Partner Nicolas Brooke and Senior Associate Mathilde Gerot, examine the impact of Sapin 2 and GDPR on internal investigations and the balance that needs to be struck in order to ensure compliance with both sets of rules, in Legal Week.
Nicolas and Mathilde’s article was published in Legal Week, 30 July 2020, and can be found here.
Internal investigations are undergoing significant development within French companies, notably due to the adoption of the Sapin 2 Law on transparency, the fight against corruption and the modernisation of economic life which came into force on 1 June 2017. Since 25 May 2018, those responsible for running investigations must also bear in mind the data protection requirements articulated under the General Data Protection Regulation (GDPR). Two years after the implementation of the new Regulation, the time has come to take stock of the areas of tension between the objectives pursued by commercial operators when running an internal investigation, and their duty to protect personal data under GDPR.
Data subjects have a right to information under Articles 13 and 14 of GDPR. The purpose of this entitlement is to enable anyone to be informed, by the data controller, of how their personal data can be processed. A key consideration when running an internal investigation, however, is to ensure that the work remains confidential: the law may require it (e.g., pursuant to the whistleblowing protection rules provided for under the Sapin 2 Law); the sensitivity of the matter under investigation, or the risk of evidence being tampered with justifies it.
Focusing more specifically on the risk of destruction of evidence, Article 14.5 (b.) of GDPR provides for an exception that can be usefully invoked in order to delay informing the data subject about the data processing that is contemplated if providing such information is “likely to render impossible or seriously impair the achievement of the objectives of that processing”. GDPR does not provide for the same exception with regard to the right of access to personal data, including investigative work-product that may refer to such data. It should be noted in this regard that when this work is carried out by counsel, the duty of professional secrecy, which is protected as a matter of public policy under French law, should be opposable to the data subject in all circumstances. This is also the National Bar Council’s (Conseil national des barreaux) position in a guide on internal investigations released in June 2020, according to which the exception provided for at Article 14.5.d. of GDPR, even if it does not directly concern the data subject’s right of access but only its right to information, should allow the company or counsel to refuse access to the investigatory work product if this would lead to a violation of professional secrecy.

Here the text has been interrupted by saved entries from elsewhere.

(** The client takes a notification. *)
Lemma follows_other_taken y h n q' v' :
  sys_ok y → sys_tells y h → (n :: notifications (mkWorld q' v' true (w_reactor (sy_client y)))) ≡ₚ notifications (sy_client y) →
  (id ∉ new_ids [n]) → n ≠ CancelRpc id → notification_ok streams (sy_used y) n →
  let r := w_reactor (sy_client y) in
  follows y h →
  follows (mkSystem (mkWorld q' v' true (completion_on_outbound r n).2)
    (sy_requests y ++ [(completion_on_outbound r n).1]) (sy_server y) (sy_responses y) (sy_log y)) h.
Proof.
  intros Hok Ht Hp Hid Hn Hnok r Hf. set (y' := mkSystem _ _ _ _ _).
  assert (notifications (sy_client y') = notifications (mkWorld q' v' true r)) as Hns by done.
  assert (∃ i, i ≠ id ∧ rpc_registry (w_reactor (sy_client y')) !! id = rpc_registry r !! id ∧
    cells (w_reactor (sy_client y')) = cells (deregister r i) ∧
    normal_ids [(completion_on_outbound r n).1] = new_ids [n] ∧
    message_id (completion_on_outbound r n).1 = i) as (i & Hi & Hreg & Hcells & Hnorm & Hmid).
  { destruct n as [[i x m]|i]; simpl in Hid, Hnok |- *.
    - destruct Hnok as (-> & Hc & _). assert (message_id m ≠ id) as Hne by (intros Heq; apply Hid; rewrite Heq; by left).
      exists (message_id m). split_and!; try done.
      + by rewrite lookup_insert_ne, lookup_delete_ne.
      + unfold normal_ids. by rewrite filter_cons, decide_True, filter_nil.
    - assert (i ≠ id) as Hne by congruence. exists i. split_and!; try done.
      + by rewrite lookup_delete_ne.
      + unfold normal_ids. rewrite filter_cons, decide_False; [done|]. by rewrite control_code_cancelled.
      + by rewrite message_id_cancelled. }
  assert (cells (w_reactor (sy_client y')) !! c = cells r !! c) as Hc.
  { rewrite Hcells. unfold deregister. simpl. destruct (rpc_registry r !! i) as [x|] eqn:Hx; [|done].
    apply list_lookup_alter_ne. eapply other_cell; [exact Ht|apply Hf|exact Hx|done]. }
  assert (elsewhere y → elsewhere y') as Hel.
  { apply elsewhere_less. rewrite Hns. simpl. rewrite <-(new_ids_Permutation _ _ Hp), normal_ids_app, Hnorm.
    change (n :: ?l) with ([n] ++ l). unfold new_ids. rewrite bind_app. apply Permutation_submseteq. solve_Permutation. }
  split; simpl; try apply Hf.
  - intros Hin. apply (fo_cancel _ _ Hf). rewrite <-Hp. by right.
  - intros m [Hm|Hm%list_elem_of_singleton]%elem_of_app; [by apply Hf|]. intros Heq. congruence.
  - eapply stage_step; [..|apply Hf].
    + intros x Hx. split; [|done]. rewrite <-Hp in Hx. apply elem_of_cons in Hx as [Hx|Hx]; [|exact Hx].
      destruct Hid. rewrite <-Hx. by left.
    + exact Hreg.
    + unfold open_cell. by rewrite Hc.
    + intros Hu. eapply underway_client; [|exact Hel|exact Hu]. intros Hm. apply elem_of_app. by left.
    + intros He. split; [by apply Hel|done].
    + unfold received, values. simpl. simpl in Hc. by rewrite Hc.
Qed.
(* ===== verification/EndToEndAnswers.v ===== *)
(** * Calls over two connections are answered in full

    [Answers] follows a call through the system of a client and a server, and
    [EndToEnd] shows that two connections over a network are that system.  Here the
    call is made on a connection and the answer arrives in bytes: when the
    connections are idle, a caller that has kept its completion has received all
    that the service has to say to its call. *)

From S2P Require Import Prelude Spillway Encoding Connection ConnectionSpec RpcMessage ExampleService.
From S2P Require Import RpcServer RpcServerSpec RpcClient RpcClientSpec ClientConnection ServerConnection System.
From S2P Require Import Progress ServiceHistory ServerAnswers Answers EndToEnd.
Local Open Scope N_scope.
Local Open Scope run_scope.

Section pair.
Context {S1 C1 B1 S2 C2 B2 O W K Req Res V F S P : Type} {limit1 limit2 : usize}.
Context `{AtomicWakerLaws W K} `{OneshotLaws O (result Res RpcError) K}.
Context `{!FutureOp F K Res} `{!StreamOp S K Res} `{!ConnectionService V K Req F S}.
Context `{MessageLaws Req} `{MessageLaws Res}.
Context `{FuturesUnorderedLaws P (RpcStream F S) (u64 * RpcStreamEvent Res) (list (AbortCell W))}.
Context `{!AsyncStream S1 K} `{!AsyncStreamLaws S1 K} `{!AsyncStream S2 K} `{!AsyncStreamLaws S2 K}.
Context `{CL1 : CodecLaws C1 Res Req B1 limit1} `{!BufWhole B1}.
Context `{CL2 : CodecLaws C2 Req Res B2 limit2} `{!BufWhole B2}.
Context (streams : Req → Prop).
Abbreviation ThePair := (Pair S1 C1 B1 S2 C2 B2 O W Req Res V P).
Abbreviation Sys := (System O W Req Res V P).
Abbreviation PairStep := (pair_step (K:=K) (F:=F) (S:=S) streams).
Abbreviation Carries := (carries (limit1:=limit1) (limit2:=limit2)).
Implicit Types pr : ThePair.
Implicit Types y : Sys.

(** [pair_calls streaming m c pr pr']: the call [m] is made and accepted; its
    completion has the channel [c]. *)
Inductive pair_calls : bool → Req → nat → ThePair → ThePair → Prop :=
| pair_calls_unary cl m u q' r' pr :
    control_code m = Normal → message_id m < 2 ^ 64 → message_id m ∉ pr_used pr →
    let w := world_of (pr_client pr) in
    send_unary cl m (w_queue w) (w_reactor w) = Return (Ok u, q', r') →
    pair_calls false m (uc_completion u) pr
      (mkPair (with_world (pr_client pr) (mkWorld q' (w_receiver w) true r')) (pr_server pr) (pair_called pr m))
| pair_calls_streaming cl m x q' r' pr :
    control_code m = Normal → message_id m < 2 ^ 64 → message_id m ∉ pr_used pr → streams m →
    let w := world_of (pr_client pr) in
    send_streaming cl m (w_queue w) (w_reactor w) = Return (Ok x, q', r') →
    pair_calls true m (sc_completion x) pr
      (mkPair (with_world (pr_client pr) (mkWorld q' (w_receiver w) true r')) (pr_server pr) (pair_called pr m)).

Lemma pair_calls_step streaming m c pr pr' : pair_calls streaming m c pr pr' → PairStep pr pr'.
Proof.
  by intros [cl m' u q' r' pr1 ??? w He|cl m' x q' r' pr1 ???? w He];
    [eapply pair_call_unary|eapply pair_call_streaming].
Qed.

(** A step in which the completion of the call is not dropped. *)
Definition pair_patient (c : nat) (m : Req) pr pr' : Prop :=
  PairStep pr pr' ∧
  ∀ w', drops (K:=K) c (message_id m) (world_of (pr_client pr)) w' →
    pr' ≠ mkPair (with_world (pr_client pr) w') (pr_server pr) (log_hear [] (pr_log pr)).

(** A step that leaves the senders of the queue alone drops no completion. *)
Lemma same_senders_patient c m pr pr' :
  PairStep pr pr' → senders (w_queue (world_of (pr_client pr'))) = senders (w_queue (world_of (pr_client pr))) →
  pair_patient c m pr pr'.
Proof. intros Hstep Hs. split; [done|]. intros w' Hd ->. by apply drops_senders in Hd. Qed.

(** What the caller has heard, and what is there for it to hear. *)
Definition pair_received pr (c : nat) : list Res :=
  heard_from (pr_log pr) c ++ values (cells (reactor (pr_client pr))) c.

Context (fits1 : Req → Prop) (fits2 : Res → Prop).
Context (Hservice : ∀ (v : V) m, streams m →
  match (new_rpc (F:=F) (S:=S) v m).1 with RpcUnary _ => False | _ => True end).
Context (Hto : ∀ (m : Req) v, fits1 m → frame (D:=C2) (wire (E:=C1) m ++ v) = Ok (len (wire (E:=C1) m), m)).
Context (Hback : ∀ (m : Res) v, fits2 m → frame (D:=C1) (wire (E:=C2) m ++ v) = Ok (len (wire (E:=C2) m), m)).
Context (Hfits : messages_fit (O:=O) (W:=W) (K:=K) (V:=V) (F:=F) (S:=S) (P:=P) streams fits1 fits2).

Lemma pair_calls_refines streaming m c pr pr' y :
  pair_calls streaming m c pr pr' → system_reachable (K:=K) (F:=F) (S:=S) streams y → Carries pr y →
  ∃ y', calls (K:=K) streams streaming m c y y' ∧ Carries pr' y'.
Proof.
  intros Hcall Hreach Hca. pose proof (system_reachable_ok streams Hservice y Hreach) as Hok.
  pose proof (ca_world _ _ Hca) as Hw. pose proof (ca_log _ _ Hca) as Hus.
  pose proof (so_world _ _ Hok) as Hwok. pose proof (so_connected _ _ Hok) as Hconn.
  destruct Hcall as [cl m u q' r' [cc d log] Hcode Hwd Hfresh w He|cl m x q' r' [cc d log] Hcode Hwd Hfresh Hst w He];
    cbn [pr_client pr_server pr_log] in *; subst w log; rewrite Hw in He |- *; unfold pair_called; cbn [pr_client];
    rewrite Hw; eexists.
  - split; [by eapply (calls_unary streams cl)|]. simpl. rewrite Hconn. eapply carries_world; try done.
    rewrite <-Hconn. eapply client_step_ok; [|exact Hwok]. by eapply (step_send_unary (K:=K)).
  - split; [by eapply (calls_streaming streams cl)|]. simpl. rewrite Hconn. eapply carries_world; try done.
    rewrite <-Hconn. eapply client_step_ok; [|exact Hwok]. by eapply (step_send_streaming (K:=K)).
Qed.

(** The system that a pair carries drops the completion only when the pair does. *)
Lemma patient_refines c m pr pr' y :
  pair_patient c m pr pr' → system_reachable (K:=K) (F:=F) (S:=S) streams y →
  calls_fit fits1 (pr_log pr) → Carries pr y →
  ∃ y', rtc (patient (K:=K) (F:=F) (S:=S) streams c m) y y' ∧ Carries pr' y'.
Proof.
  intros [Hstep Hkeep] Hreach Hcf Hca.
  destruct (pair_step_refines streams fits1 fits2 Hservice Hto Hback Hfits pr pr' y Hstep Hreach Hcf Hca) as (y' & Hm & Hca').
  exists y'. split; [|done]. destruct Hm as [y' Hr|e y' Hs Hlog|heard w' Hs ->].
  - eapply rtc_subrel; [|exact Hr]. intros. by apply io_patient.
  - apply rtc_once. split; [done|]. intros w' _ ->. simpl in Hlog. apply (f_equal length) in Hlog. simpl in Hlog. lia.
  - apply rtc_once. split; [by eapply sys_caller|]. intros w2 Hd Heq.
    pose proof (f_equal sy_client Heq) as Hc2. pose proof (f_equal (λ y, log_heard (sy_log y)) Heq) as Hh. simpl in Hc2, Hh.
    subst w2. apply app_inv_head in Hh. subst heard. rewrite <-(ca_world _ _ Hca) in Hd. by apply (Hkeep w' Hd).
Qed.

Lemma patients_calls_fit c m pr pr' :
  rtc (pair_patient c m) pr pr' → calls_fit fits1 (pr_log pr') → calls_fit fits1 (pr_log pr).
Proof. induction 1 as [|pr pr1 pr' [Hs _] _ IH]; [done|]. intros Hcf. by eapply pair_step_calls_fit, IH. Qed.

Lemma patients_refine c m pr pr' y :
  rtc (pair_patient c m) pr pr' → system_reachable (K:=K) (F:=F) (S:=S) streams y →
  calls_fit fits1 (pr_log pr') → Carries pr y →
  ∃ y', rtc (patient (K:=K) (F:=F) (S:=S) streams c m) y y' ∧ Carries pr' y'.
Proof.
  intros Hr. revert y. induction Hr as [pr|pr pr1 pr' Hs Hr IH]; intros y Hreach Hcf Hca; [by exists y|].
  assert (calls_fit fits1 (pr_log pr)) as Hcf0 by (eapply patients_calls_fit; [by eapply rtc_l|exact Hcf]).
  destruct (patient_refines c m pr pr1 y Hs Hreach Hcf0 Hca) as (y1 & Hr1 & Hca1).
  destruct (IH y1) as (y' & Hr' & Hca'); [by eapply patient_run|done..|]. exists y'. split; [by etrans|done].
Qed.

(** Two connections that are idle after a call that was kept are a system at rest
    after that call. *)
Lemma pair_calls_system streaming m c pr0 pr1 pr2 :
  pair_reachable (K:=K) (limit1:=limit1) (limit2:=limit2) (F:=F) (S:=S) streams pr0 →
  pair_calls streaming m c pr0 pr1 → rtc (pair_patient c m) pr1 pr2 → calls_fit fits1 (pr_log pr2) → idle pr2 →
  ∃ y0 y1 y2, system_reachable (K:=K) (F:=F) (S:=S) streams y0 ∧ calls (K:=K) streams streaming m c y0 y1 ∧
    rtc (patient (K:=K) (F:=F) (S:=S) streams c m) y1 y2 ∧ quiet y2 ∧
    sy_log y2 = pr_log pr2 ∧ received y2 c = pair_received pr2 c.
Proof.
  intros Hreach Hcall Hkept Hcf Hidle.
  pose proof (patients_calls_fit c m pr1 pr2 Hkept Hcf) as Hcf1.
  pose proof (pair_step_calls_fit streams fits1 pr0 pr1 (pair_calls_step streaming m c pr0 pr1 Hcall) Hcf1) as Hcf0.
  destruct (pair_refines streams fits1 fits2 Hservice Hto Hback Hfits pr0 Hreach Hcf0) as (y0 & Hy0 & Hca0).
  destruct (pair_calls_refines streaming m c pr0 pr1 y0 Hcall Hy0 Hca0) as (y1 & Hc1 & Hca1).
  assert (system_reachable (K:=K) (F:=F) (S:=S) streams y1) as Hy1 by (eapply system_next; [exact Hy0|by eapply calls_step]).
  destruct (patients_refine c m pr1 pr2 y1 Hkept Hy1 Hcf Hca1) as (y2 & Hr2 & Hca2).
  pose proof (proj1 (patient_run _ _ _ _ _ Hr2) Hy1) as Hy2. exists y0, y1, y2. split_and!; try done.
  - by eapply (idle_quiet streams fits1 fits2 Hto Hback Hfits pr2).
  - symmetry. apply Hca2.
  - unfold received, pair_received. rewrite (ca_log _ _ Hca2). by rewrite <-(ca_world _ _ Hca2).
Qed.

(** Polls of either side drop nothing. *)
Lemma client_poll_patient c m fuel k pr :
  client_goes_on fuel k pr = true →
  senders (w_queue (world_of (pr_client (poll_client_side fuel k pr)))) = senders (w_queue (world_of (pr_client pr))) →
  pair_patient c m pr (poll_client_side fuel k pr).
Proof. intros Hgo Hs. apply same_senders_patient; [by apply client_side_step|done]. Qed.

Lemma server_poll_patient c m fuel k pr :
  server_goes_on fuel k pr = true → pair_patient c m pr (poll_server_side fuel k pr).
Proof.
  intros Hgo. apply same_senders_patient; [by apply server_side_step|]. unfold poll_server_side.
  by destruct (poll _ _ _) as [[p d]| |].
Qed.
End pair.

(** ** The property *)

Module EndToEndAnswered.

Section claims.
Context {S1 C1 B1 S2 C2 B2 O W K Req Res V F S P : Type} {limit1 limit2 : usize}.
Context `{AtomicWakerLaws W K} `{OneshotLaws O (result Res RpcError) K}.
Context `{!FutureOp F K Res} `{!StreamOp S K Res} `{!ConnectionService V K Req F S}.
Context `{MessageLaws Req} `{MessageLaws Res} `{!ServiceHistory F S K Res} `{!ServiceAnswers F S K Res}.
Context `{FuturesUnorderedLaws P (RpcStream F S) (u64 * RpcStreamEvent Res) (list (AbortCell W))}.
Context `{!AsyncStream S1 K} `{!AsyncStreamLaws S1 K} `{!AsyncStream S2 K} `{!AsyncStreamLaws S2 K}.
Context `{CL1 : CodecLaws C1 Res Req B1 limit1} `{!BufWhole B1}.
Context `{CL2 : CodecLaws C2 Req Res B2 limit2} `{!BufWhole B2}.
Context (streams fits1 : Req → Prop) (fits2 : Res → Prop).
Abbreviation ThePair := (Pair S1 C1 B1 S2 C2 B2 O W Req Res V P).

(** The service treats a call as what it was called, a unary or a streaming one, or
    says nothing to it. *)
Definition served_as_called (streaming : bool) (m : Req) : Prop := ∀ v : V,
  match (new_rpc (F:=F) (S:=S) v m).1 with
  | RpcUnary _ => streaming = false
  | RpcStreaming _ => streaming = true
  | RpcCancelled => full_says (F:=F) (S:=S) (K:=K) (Res:=Res) (message_id m) []
  end.

(** C5: calls are answered in full, over the wire: a call is made and accepted on a
    client's connection in any state that it and the server's connection can reach;
    then anything happens (other calls and their drops, cancellations, polls of
    either connection, however the network cuts the bytes), but its caller does
    not drop its completion.  Whenever the two connections are idle after that,
    the caller has received exactly what the service says in full to the call,
    each response once and in order. *)
Theorem calls_are_answered_in_full (streaming : bool) (m : Req) (c : nat) (pr0 pr1 pr2 : ThePair)
  (Hstreams : EndToEnds.streams_agree (V:=V) (K:=K) (F:=F) (S:=S) streams)
  (Hcodecs : EndToEnds.codecs_agree (C1:=C1) (B1:=B1) (C2:=C2) (B2:=B2) (limit1:=limit1) (limit2:=limit2)
     (Req:=Req) (Res:=Res) fits1 fits2)
  (Hfits : messages_fit (O:=O) (W:=W) (K:=K) (V:=V) (F:=F) (S:=S) (P:=P) streams fits1 fits2)
  (Hcf : calls_fit fits1 (pr_log pr2))
  (Hreach : pair_reachable (K:=K) (limit1:=limit1) (limit2:=limit2) (F:=F) (S:=S) streams pr0)
  (Hcall : pair_calls streams streaming m c pr0 pr1)
  (Hkept : rtc (pair_patient (K:=K) (F:=F) (S:=S) streams c m) pr1 pr2)
  (Hservice : Forall (λ e, request_keeps (V:=V) (K:=K) (F:=F) (S:=S) (Res:=Res) e.2) (log_calls (pr_log pr2)))
  (Hkind : served_as_called streaming m) (Hidle : idle pr2) :
  full_says (F:=F) (S:=S) (K:=K) (message_id m) (pair_received pr2 c).
Proof.
  destruct Hcodecs as [Hto Hback].
  destruct (pair_calls_system streams fits1 fits2 Hstreams Hto Hback Hfits streaming m c pr0 pr1 pr2 Hreach Hcall Hkept
    Hcf Hidle) as (y0 & y1 & y2 & Hy0 & Hc1 & Hr2 & Hquiet & Hlog & <-).
  rewrite <-Hlog in Hservice.
  by apply (calls_in_full streams Hstreams streaming m c y0 y1 y2 Hy0 Hc1 Hr2).
Qed.
End claims.

(** ** Witness: the stream of the note service *)

Import WakerCell Demo Notes EndToEnds.

#[local] Existing Instance note_history.

(** All that the note service says: an even note once, an odd one twice. *)
#[local] Instance note_full : ServiceAnswers Note (list Note) nat Note.
Proof.
  refine {| full_says id l := l = note_answers id |}.
  - intros id f k [He ->]. unfold poll_future, note_future, note_answers. by rewrite He.
  - intros id l [|r items] k Ha; unfold poll_stream, note_stream; [|done]. by rewrite <-Ha, app_nil_r.
Defined.

(** The pair before and after the streaming call, and when it is done. *)
Definition note_before : NotePair := call_unary_side note_client (mkNote 6 Normal) note_start.

Lemma note_before_reachable : note_reachable note_before.
Proof. apply call_unary_reachable; [exact note_start_reachable|done|done|apply not_elem_of_nil]. Qed.

Lemma note_streaming_called :
  pair_calls (K:=nat) odd_note true (mkNote 7 Normal) 1 note_before note_called.
Proof.
  unfold note_called. fold note_before. unfold call_streaming_side.
  destruct (send_streaming note_client (mkNote 7 Normal) (w_queue (world_of (pr_client note_before)))
    (w_reactor (world_of (pr_client note_before)))) as [[[[x|e] q'] r']| |] eqn:He; [|by vm_compute in He..].
  assert (sc_completion x = 1%nat) as <- by (vm_compute in He; by injection He as <- _ _).
  eapply (pair_calls_streaming odd_note note_client (mkNote 7 Normal) x q' r'); [done|done| |done|exact He].
  change (7 ∉ [6]). by intros ?%list_elem_of_singleton.
Qed.

Abbreviation NotePatient :=
  (pair_patient (S1:=ScriptedStream) (S2:=ScriptedStream) (K:=nat) (F:=Note) (S:=list Note) odd_note 1 (mkNote 7 Normal)).

Lemma note_done_patient : rtc NotePatient note_called note_done.
Proof.
  apply (rtc_l _ _ note_asked); [apply client_poll_patient; vm_compute; reflexivity|].
  apply (rtc_l _ _ note_answered); [apply server_poll_patient; vm_compute; reflexivity|].
  apply rtc_once, client_poll_patient; vm_compute; reflexivity.
Qed.

Lemma calls_are_answered_in_full_witness :
  idle note_done ∧ pair_received (K:=nat) note_done 1 = [mkNote 7 Normal; mkNote 7 Normal].
Proof.
  assert (idle note_done) as Hidle
    by (split; [vm_compute; reflexivity|split; vm_compute; reflexivity|split; vm_compute; reflexivity
       |vm_compute; reflexivity..]).
  split; [exact Hidle|].
  pose proof (calls_are_answered_in_full (ServiceHistory0:=note_history) (ServiceAnswers0:=note_full)
    odd_note note_fits note_fits true (mkNote 7 Normal) 1 note_before note_called note_done
    note_streams_agree note_codecs_agree note_messages_fit (note_calls_fit note_done eq_refl) note_before_reachable note_streaming_called note_done_patient) as Hfull.
  assert (log_calls (pr_log note_done) = [(1%nat, mkNote 7 Normal); (0%nat, mkNote 6 Normal)]) as Hlog
    by (vm_compute; reflexivity).
  rewrite Hlog in Hfull. apply Hfull; [repeat constructor; by intros _ v|by intros v|exact Hidle].
Defined.
End EndToEndAnswered.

It is often difficult or even impossible in the early stages of an internal investigation to determine the exact scope of work, the breadth of data to be collected, the custodians to be interviewed, the extent of the look-back period. The time required to complete the work is also difficult to assess. This lack of visibility is inconsistent with the so-called principle of minimisation provided for under Article 5, c) of GDPR, pursuant to which the data collected must be “adequate, relevant and limited to what is necessary in relation to the purposes for which they are processed”. In practice, this means that the relevance and adequacy of personal data collections must be systematically reassessed throughout the investigation.
Information collected during the course of an investigation, including personal data, must often be kept for varying lengths of time. Indeed, it is not unusual for investigations to continue for several months, sometimes years. How, then, can this need for data retention throughout the investigation be reconciled with the principle of proportionality of the retention period?
The position of the Commission Nationale Informatique et Libertés (or “CNIL”, the French data protection agency) in this respect is consistent with the reasoning set out above regarding the principle of minimisation. Any data that is no longer demonstrably relevant for the purposes of the investigation must be deleted. This will typically be the case if the investigation concludes that the facts did not in fact amount to wrongdoing. On the other hand, if the investigation leads to follow-on situations such as disciplinary or other proceedings, this should provide grounds for prolonging the retention period until those proceedings come to a close. The answer will be less obvious when the internal investigation runs for a number of years without any action, disciplinary or judicial, being initiated in parallel. Much will depend on whether the data controller running the investigation is in a position to assess how long the investigation will take to be completed.